Habits are often hard to break. Resolutions such as eating healthier, texting less, “unplugging,” or exercising more are built around breaking habits. Psychology Today defines a habit as automatic, “conditioned” responses.

“I find the easiest motivation to stay healthy is from recognizing that makes me feel better a whole, even when I got hurt and wasn’t exercising as much I would eat healthier foods,” Grace Anderson, 10, said.

“I would start with something you enjoy, whether it’s walking your dog or playing basketball: something you like, and then build up into more hardcore exercise. If you start with an exercise class and that’s so hard you can’t walk the next morning, you’re less likely to continue,” Lifetime Fitness and Beginning Dance teacher Carra Macomber said.

According to Harvard Medical School, exercises including swimming, tai chi, and walking help keep you in shape as well as improve your balance and lower your risk of heart disease.

“One of my biggest motivations to staying healthy is the way I look towards people especially my family. I use that to make healthy choices and try something new everyday whether its working out or eating more veggies” Angel Fuentes 11 said.

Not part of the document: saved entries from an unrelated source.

(* ===== verification/Replace.v ===== *)
(** * Replacing a file atomically

    The pattern of [store.rs]'s [save] and [apply.rs]'s [write_atomic]: write a
    temporary file next to the target, sync it, rename it over the target. The
    lemmas follow the target and the temporary file through each system call,
    failures included. *)

From S2P Require Import Prelude Str World.

(** The parent directory a path names, if it names one. *)
Definition parent_dir (path : str) : option str :=
  match parent path with Some [] => None | o => o end.

Definition tmp_path (path : str) : str := path ++ ".tmp".

Lemma tmp_path_ne path : tmp_path path ≠ path.
Proof.
  unfold tmp_path. intros H. apply (f_equal length) in H.
  rewrite length_app in H. simpl in H. lia.
Qed.

Lemma parent_dir_ne path dir : parent_dir path = Some dir → dir ≠ path.
Proof.
  unfold parent_dir. intros H. apply parent_ne.
  destruct (parent path) as [[|c q]|]; simplify_eq/=; done.
Qed.

Section replace.
Context {env : Env}.

(** The mode the temporary file has once opened. *)
Definition mode_of (fs : files_t) (p : str) (m : N) : N :=
  match fs !! p with Some (Regular _ m' _) => m' | _ => N.ldiff m umask end.

(** Before the rename: the target is untouched and the temporary file has
    some given content. *)
Definition staged (path tmp bytes : str) (old : option node) (md : N) (fs : files_t) : Prop :=
  fs !! path = old ∧ ∃ t, fs !! tmp = Some (Regular bytes md t).

Definition untouched (path tmp : str) (old : option node) (m md : N) (fs : files_t) : Prop :=
  fs !! path = old ∧ not_link fs tmp ∧ mode_of fs tmp m = md.

Lemma open_truncate_spec (tr : list event) (path tmp : str) (old : option node) (m md : N) (I : files_t → Prop) :
  tmp ≠ path → (∀ fs, fs !! path = old → I fs) →
  spec (λ w, always tr I w ∧ untouched path tmp old m md (files w))
    (open_truncate tmp m)
    (λ r w, always tr I w ∧ match r with
       | Ok _ => staged path tmp [] old md (files w) | Err _ => files w !! path = old end).
Proof.
  intros Hne HI. apply (syscall_write_spec tr I (untouched path tmp old m md)
    (λ r fs, match r with Ok _ => staged path tmp [] old md fs | Err _ => fs !! path = old end)).
  { intros n fs e Hi (Hp & _). done. }
  intros n fs Hi (Hp & Hl & Hm). rewrite (resolve_not_link _ _ Hl).
  unfold mode_of in Hm.
  assert (Hins : ∀ nd, (<[tmp:=nd]> fs) !! path = old) by (intros; by rewrite lookup_insert_ne).
  destruct (fs !! tmp) as [[b m' t|t|]|] eqn:E; try done.
  - split; [by apply HI|]. split; [done|]. exists (system_time n).
    by rewrite lookup_insert_eq, Hm.
  - split; [by apply HI|]. split; [done|]. exists (system_time n).
    by rewrite lookup_insert_eq, Hm.
Qed.

Lemma set_bytes_staged n path tmp old md b bytes fs :
  tmp ≠ path → staged path tmp b old md fs → staged path tmp bytes old md (set_bytes n tmp bytes fs).
Proof.
  intros Hne [Hp [t Ht]]. unfold set_bytes.
  rewrite resolve_not_link by (intros u; by rewrite Ht). rewrite Ht.
  split; [by rewrite lookup_insert_ne|]. exists (system_time n). by rewrite lookup_insert_eq.
Qed.

Lemma write_all_spec (tr : list event) (path tmp : str) (old : option node) (md : N) (b bytes : str) (I : files_t → Prop) :
  tmp ≠ path → (∀ fs, fs !! path = old → I fs) →
  spec (λ w, always tr I w ∧ staged path tmp b old md (files w))
    (write_all tmp bytes)
    (λ r w, always tr I w ∧ match r with
       | Ok _ => staged path tmp bytes old md (files w) | Err _ => files w !! path = old end).
Proof.
  intros Hne HI. apply (syscall_write_spec tr I (staged path tmp b old md)
    (λ r fs, match r with Ok _ => staged path tmp bytes old md fs | Err _ => fs !! path = old end)).
  - intros n fs e Hi Hs. apply (set_bytes_staged n path tmp old md b (take (short n) bytes)) in Hs; [|done].
    destruct Hs as [Hp _]. auto.
  - intros n fs Hi Hs. apply (set_bytes_staged n path tmp old md b bytes) in Hs; [|done].
    destruct Hs as [Hp Ht]. split; [by apply HI|]. done.
Qed.

Lemma rename_spec (tr : list event) (path tmp : str) (old : option node) (md : N) (bytes : str) (I : files_t → Prop) :
  tmp ≠ path → (∀ fs, fs !! path = old → I fs) →
  (∀ fs t, fs !! path = Some (Regular bytes md t) → I fs) →
  spec (λ w, always tr I w ∧ staged path tmp bytes old md (files w))
    (rename tmp path)
    (λ r w, always tr I w ∧ match r with
       | Ok _ => ∃ t, files w !! path = Some (Regular bytes md t)
       | Err _ => files w !! path = old end).
Proof.
  intros Hne HI HI'. apply (syscall_write_spec tr I (staged path tmp bytes old md)
    (λ r fs, match r with Ok _ => ∃ t, fs !! path = Some (Regular bytes md t)
             | Err _ => fs !! path = old end)).
  { intros n fs e Hi [Hp _]. done. }
  intros n fs Hi [Hp [t Ht]]. rewrite Ht.
  assert (Hnew : (<[path:=Regular bytes md t]> (delete tmp fs)) !! path = Some (Regular bytes md t))
    by by rewrite lookup_insert_eq.
  destruct (fs !! path) as [[]|]; try done; eauto.
Qed.

(** Writing a temporary file and renaming it over the target, shared with
    [write_atomic]. *)
Lemma staged_write_spec (tr : list event) (path tmp : str) (old : option node) (m md : N) (bytes : str) (I : files_t → Prop) :
  tmp ≠ path → (∀ fs, fs !! path = old → I fs) →
  (∀ fs t, fs !! path = Some (Regular bytes md t) → I fs) →
  spec (λ w, always tr I w ∧ untouched path tmp old m md (files w))
    (try (try (open_truncate tmp m) (λ _, try (write_all tmp bytes) (λ _, sync_all)))
       (λ _, rename tmp path))
    (λ r w, always tr I w ∧ match r with
       | Ok _ => ∃ t, files w !! path = Some (Regular bytes md t)
       | Err _ => files w !! path = old end).
Proof.
  intros Hne HI HI'.
  eapply spec_try with (M := λ r w, always tr I w ∧ match r with
    | Ok _ => staged path tmp bytes old md (files w) | Err _ => files w !! path = old end);
    [|intros []; by apply rename_spec|done].
  eapply spec_try; [by apply open_truncate_spec| |done]. intros [].
  eapply spec_try; [by apply write_all_spec| |].
  - intros []. eapply spec_conseq; [apply (syscall_read_spec tr I (staged path tmp bytes old md))|done|].
    intros [a|e] w [Hi Hs]; [done|]. split; [done|]. apply Hs.
  - done.
Qed.

(** Removing the temporary file leaves the target alone. *)
Lemma remove_file_spec (tr : list event) (path tmp : str) (old : option node) (I : files_t → Prop) :
  tmp ≠ path → (∀ fs, fs !! path = old → I fs) →
  spec (λ w, always tr I w ∧ files w !! path = old)
    (remove_file tmp) (λ _ w, always tr I w ∧ files w !! path = old).
Proof.
  intros Hne HI. apply (syscall_write_spec tr I (λ fs, fs !! path = old) (λ _ fs, fs !! path = old)).
  { done. }
  intros n fs Hi Hp. destruct (fs !! tmp) as [[]|]; try done;
    rewrite lookup_delete_ne by done; split; try done; apply HI; by rewrite lookup_delete_ne.
Qed.

Lemma create_dir_all_spec (tr : list event) (path tmp dir : str) (old : option node) (m md : N) (I : files_t → Prop) :
  dir ≠ path → (∀ fs, fs !! path = old → I fs) →
  spec (λ w, always tr I w ∧ untouched path tmp old m md (files w))
    (create_dir_all dir) (λ _ w, always tr I w ∧ untouched path tmp old m md (files w)).
Proof.
  intros Hne HI. apply (syscall_write_spec tr I (untouched path tmp old m md)
    (λ _, untouched path tmp old m md)).
  { done. }
  intros n fs Hi (Hp & Hl & Hm). destruct (fs !! dir) as [[]|] eqn:Ed; try done.
  assert (Hp' : (<[dir:=Directory]> fs) !! path = old) by by rewrite lookup_insert_ne.
  split; [by apply HI|]. split_and!; [done|..].
  - intros t. rewrite lookup_insert. case_decide; [done|apply Hl].
  - unfold mode_of in *. rewrite lookup_insert. case_decide; [|done].
    subst dir. by rewrite Ed in Hm.
Qed.

End replace.

(** A host where nothing fails and commands do nothing, for examples. *)
Definition steady_env : Env := {|
  io_fault _ := None;
  short _ := 0;
  command_end _ _ _ := Exited true [] [] [];
  command_effect _ _ _ fs := fs;
  system_time n := N.of_nat n;
  umask := 18;
|}.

“If you don’t have a friend or family member pushing you, it’s really hard. If you stop being accountable to somebody, you’re gonna fall back into your old ways,” Macomber said.

Exercise is also proven to benefit your mood by increasing your endorphins and energy levels, helping with your skin health, and improving your sleep quality.

“Whether it’s diet or exercise, I think you need to stick to anything for two weeks. That’s the magic number. Those weeks will be hard, but after those two weeks, it becomes a habit and you feel better,” Macomber said.